GTT’s application for the changes to these rates was first made in July 2014. According to the PUC, in that application the company had asked for a variation of rates, certain increases in the landline services, a reduction in outbound rates and a change of methodology in the manner in which some services are billed.
The PUC said that the application was based mainly on a claim by the telecommunications giant that it was not earning a 15 per cent rate of return on capital dedicated to public use. This application was dismissed by the Commission. However, the order was appealed by GTT and the matter was referred to the Court of Appeal for a final decision.
Subsequently, the company filed an application for the PUC to review the order. The appeal before the Court of Appeal was then withdrawn and the Commission granted leave for a review of the application.
It was noted during the original hearing that the 15 per cent return on capital dedicated for public use is based on a ‘guarantee’ in terms of the agreement signed by their principal Atlantic Tele-Network (ATN) of the USA and the Government of Guyana.
The PUC recognised that the company has been earning below the 15 per cent threshold. However, it was stated that any increase of landline tariffs must lead to an expanded and improved quality of service and the company a better public image.

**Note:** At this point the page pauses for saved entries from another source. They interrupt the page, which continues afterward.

Lemma all_candidates_incl fs keep_strategy duplicates q :
  In q (all_candidates fs keep_strategy duplicates) -> In q (members duplicates).
Proof.
  unfold all_candidates, members, PyDict.values.
  rewrite in_flat_map, in_concat.
  intros ([h group] & Hin & Hq). simpl in Hq.
  exists group. split; [|eapply candidates_incl; eauto].
  change group with (snd (h, group)). now apply in_map.
Qed.

Lemma all_candidates_ext fs fs' keep_strategy duplicates :
  (forall p, In p (members duplicates) -> lookup fs' p = lookup fs p) ->
  all_candidates fs' keep_strategy duplicates
  = all_candidates fs keep_strategy duplicates.
Proof.
  unfold all_candidates, members, PyDict.values.
  induction duplicates as [|[h group] duplicates IH]; intros Hsame; simpl; auto.
  simpl in Hsame.
  rewrite (@candidates_ext fs fs' keep_strategy group)
    by (intros; apply Hsame; apply in_or_app; now left).
  rewrite IH by (intros; apply Hsame; apply in_or_app; now right).
  reflexivity.
Qed.

(** One group of distinct paths: either sorting raises, and nothing has
    happened, or the members after the head of the sorted group are tried
    one by one. *)
Lemma remove_group_spec keep_strategy removed_files file_hash group w :
  NoDup group ->
  (exists w' new,
     DuplicateDetector.remove_group keep_strategy removed_files (file_hash, group) w
     = Returns (removed_files
                ++ filter (deletable (w_fs w))
                          (candidates (w_fs w) keep_strategy group)) w'
     /\ operations (w_db w') = operations (w_db w) ++ new
     /\ map logged new
        = map (fun p => (p, removal_status (w_fs w) p))
              (candidates (w_fs w) keep_strategy group)
     /\ Forall removal_entry new
     /\ (forall q, lookup (w_fs w') q
                   = if removed_by (w_fs w)
                          (candidates (w_fs w) keep_strategy group) q
                     then None else lookup (w_fs w) q))
  \/ (exists e,
        DuplicateDetector.remove_group keep_strategy removed_files
          (file_hash, group) w = Raises e w
        /\ (2 <= List.length group)%nat
        /\ DuplicateDetector.sort_by_strategy (w_fs w) keep_strategy group
           = Raise e).
Proof.
  intros Hnd. unfold DuplicateDetector.remove_group, candidates. cbn [snd].
  destruct (List.length group <=? 1)%nat eqn:Hlen.
  - left. exists w, []. unfold ret. simpl. rewrite !app_nil_r.
    repeat split; auto.
  - apply Nat.leb_gt in Hlen. unfold bind, lift.
    destruct (DuplicateDetector.sort_by_strategy (w_fs w) keep_strategy group)
      as [[|keep_file rest]|e] eqn:Hsort.
    + apply sort_by_strategy_perm, Permutation_nil in Hsort. subst.
      simpl in Hlen. lia.
    + left. apply remove_loop_precise.
      apply sort_by_strategy_perm in Hsort.
      apply Permutation_sym in Hsort.
      pose proof (Permutation_NoDup Hsort Hnd) as H. now inversion H.
    + right. exists e. repeat split; auto.
Qed.

Lemma members_cons file_hash group duplicates :
  members ((file_hash, group) :: duplicates) = group ++ members duplicates.
Proof. reflexivity. Qed.

Lemma members_app d1 d2 : members (d1 ++ d2) = members d1 ++ members d2.
Proof.
  unfold members, PyDict.values. now rewrite map_app, concat_app.
Qed.

Lemma in_members file_hash group duplicates q :
  In (file_hash, group) duplicates -> In q group -> In q (members duplicates).
Proof.
  intros Hin Hq. unfold members, PyDict.values. apply in_concat.
  exists group. split; [|assumption].
  change group with (snd (file_hash, group)). now apply in_map.
Qed.

Lemma deletable_same fs fs' q :
  lookup fs' q = lookup fs q -> deletable fs' q = deletable fs q.
Proof. unfold deletable. now intros ->. Qed.

Lemma removed_by_app fs a b q :
  removed_by fs (a ++ b) q = removed_by fs a q || removed_by fs b q.
Proof.
  unfold removed_by. rewrite existsb_app.
  destruct (existsb _ a), (existsb _ b), (deletable fs q); reflexivity.
Qed.

Lemma removed_by_not_in fs tried q : ~ In q tried -> removed_by fs tried q = false.
Proof.
  intros H. unfold removed_by. apply existsb_eqb_not_In in H. now rewrite H.
Qed.
(** A round in which "http://a" has reported and the dispatch to
    "http://b" was refused. *)
Definition one_finished_one_errored : Server :=
  mkServer (MnistParams (vec [q 5]) (vec [q 7])) NoParams
    [("http://a", TrainingClient.mk "http://a" 1
                    ClientTrainingStatus.TRAINING_FINISHED (MnistParams (vec [q 2]) (vec [q 4])));
     ("http://b", TrainingClient.mk "http://b" 2
                    ClientTrainingStatus.TRAINING_REQUEST_ERROR NoParams)]
    ServerStatus.CLIENTS_TRAINING 1.

(** A round in which both participants have reported, the weights of
    "http://a" as a column of two entries and those of "http://b" as a
    row of two. *)
Definition two_finished_mismatched : Server :=
  mkServer (MnistParams (vec [q 5]) (vec [q 7])) NoParams
    [("http://a", TrainingClient.mk "http://a" 1
                    ClientTrainingStatus.TRAINING_FINISHED
                    (MnistParams (mkTensor [2; 1] (Floats [q 1; q 2])) (vec [q 0])));
     ("http://b", TrainingClient.mk "http://b" 2
                    ClientTrainingStatus.TRAINING_FINISHED
                    (MnistParams (mkTensor [1; 2] (Floats [q 3; q 4])) (vec [q 0])))]
    ServerStatus.CLIENTS_TRAINING 1.



(** The urls under which clients are registered. *)
Definition registered (s : Server) : list string := keys (training_clients s).

(** A participant has reached the end of its round. *)
Definition is_terminal (c : TrainingClient.t) : bool :=
  ClientTrainingStatus.eqb (TrainingClient.status c) ClientTrainingStatus.TRAINING_FINISHED
  || ClientTrainingStatus.eqb (TrainingClient.status c)
       ClientTrainingStatus.TRAINING_REQUEST_ERROR.

(** The coordinator once the refusal of the dispatch to [url] has been
    recorded. *)
Definition with_request_error (url : string) (s : Server) : Server :=
  set_training_clients
    (dict_update (training_clients s) url
       (TrainingClient.set_status ClientTrainingStatus.TRAINING_REQUEST_ERROR)) s.

(** An MNIST round dispatched to the single client "http://a". *)
Definition round_of_one : Server := after (start_training TrainingType.MNIST) one_client.

Definition mark_requested (kc : string * TrainingClient.t) : string * TrainingClient.t :=
  (fst kc, TrainingClient.set_status ClientTrainingStatus.TRAINING_REQUESTED (snd kc)).

Definition mark_idle (kc : string * TrainingClient.t) : string * TrainingClient.t :=
  (fst kc, TrainingClient.set_status ClientTrainingStatus.IDLE (snd kc)).

(** The parameter sets stored in the client records, in registry order. *)
Definition stored_params (s : Server) : list ModelParams :=
  map TrainingClient.model_params (values (training_clients s)).

(** In a decentralized round, the participants named in [pending] have
    not called back yet and are TRAINING_REQUESTED, the others have and
    are TRAINING_FINISHED. *)
Definition awaiting (pending : list string) (s : Server) : Prop :=
  forall k c, In (k, c) (training_clients s) ->
    (In k pending ->
     TrainingClient.status c = ClientTrainingStatus.TRAINING_REQUESTED) /\
    (~ In k pending ->
     TrainingClient.status c = ClientTrainingStatus.TRAINING_FINISHED).

(** The coordinator once the finish callback of [url] has been recorded. *)
Definition with_finished (url : string) (s : Server) : Server :=
  set_training_clients
    (dict_update (training_clients s) url
       (TrainingClient.set_status ClientTrainingStatus.TRAINING_FINISHED)) s.

(** The round of the decentralized variant closed: server and clients
    idle. *)
Definition closed_round (s : Server) : Server :=
  set_training_clients (map mark_idle (training_clients s))
    (set_status ServerStatus.IDLE s).

(** What a transition records in the client's record before aggregation
    is attempted, with the training type of the attempt; [None] when the
    transition attempts no aggregation. *)
Definition attempt (t : Transition) (s : Server)
  : option (string * (TrainingClient.t -> TrainingClient.t)) :=
  match t with
  | ReportResult u ty p =>
      match dict_get (training_clients s) u with
      | Some _ =>
          Some (ty, fun c =>
                      TrainingClient.set_status ClientTrainingStatus.TRAINING_FINISHED
                        (TrainingClient.set_model_params p c))
      | None => None
      end
  | DispatchResponse u ty (HttpResponse code) =>
      if negb (Nat.eqb code 200)
      then Some (ty, TrainingClient.set_status ClientTrainingStatus.TRAINING_REQUEST_ERROR)
      else None
  | DispatchResponse _ _ ConnectionFailed => None
  end.

(** The participants named in [urls] have been dispatched to and have
    neither reported nor failed yet. *)
Definition still_requested (urls : list string) (s : Server) : Prop :=
  forall k c, In (k, c) (training_clients s) -> In k urls ->
    TrainingClient.status c = ClientTrainingStatus.TRAINING_REQUESTED.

As such, the Commission said that it expects that certain conditions need to be met.
These conditions are that GTT must complete the end to end provisioning of the FITX Phase one in La Grange, West Bank Demerara and to commence the commercial launch of services in the areas which they have identified.
Secondly, the Commission expects GTT to submit quarterly detailed appraisal of progress showing the number of new services rolled out, inclusive of rural areas. “This should not be less than 1000 lines per quarter; which may include up to 25 per cent re-issue lines.”
Further, the Commission said that it has found GTT to be tardy in their response time and remedial actions with respect to fault reporting.
“To this end, the Commission requests a quarterly report from the date the rates take effect showing details of the average time taken to resolve consumers’ complaints, residential and business; and for the company to determine a daily compensatory credit for consumers which will be contingent on its failure to comply.”
In December 2016, the Guyana Consumers Association (GCA) refuted claims made by GTT that Guyanese are no longer interested in owning a landline. This position was communicated to the PUC concerning GTT’s application.
The GCA has accused the telephone company of hiding its true profits and employing creative accounting practices to hide its assets and true profits. Further, the GCA said that GTT was easing its landline expansions in favour of the more lucrative mobile services.
Further, the group said, “GTT does not repair consumers’ telephones in good time, sometimes for months. People are therefore forced to buy cell phones. More importantly, thousands of people have applied for landline phones, but GTT does not ever supply them. Sometimes applications are in the system for several years.”
According to the PUC decision, statistics from GTT reveal that there are over 19,000 outstanding applications for land lines. This was described as “an unacceptable position. This is without doubt one of the reasons for the loss of revenue of which GTT complains so bitterly.”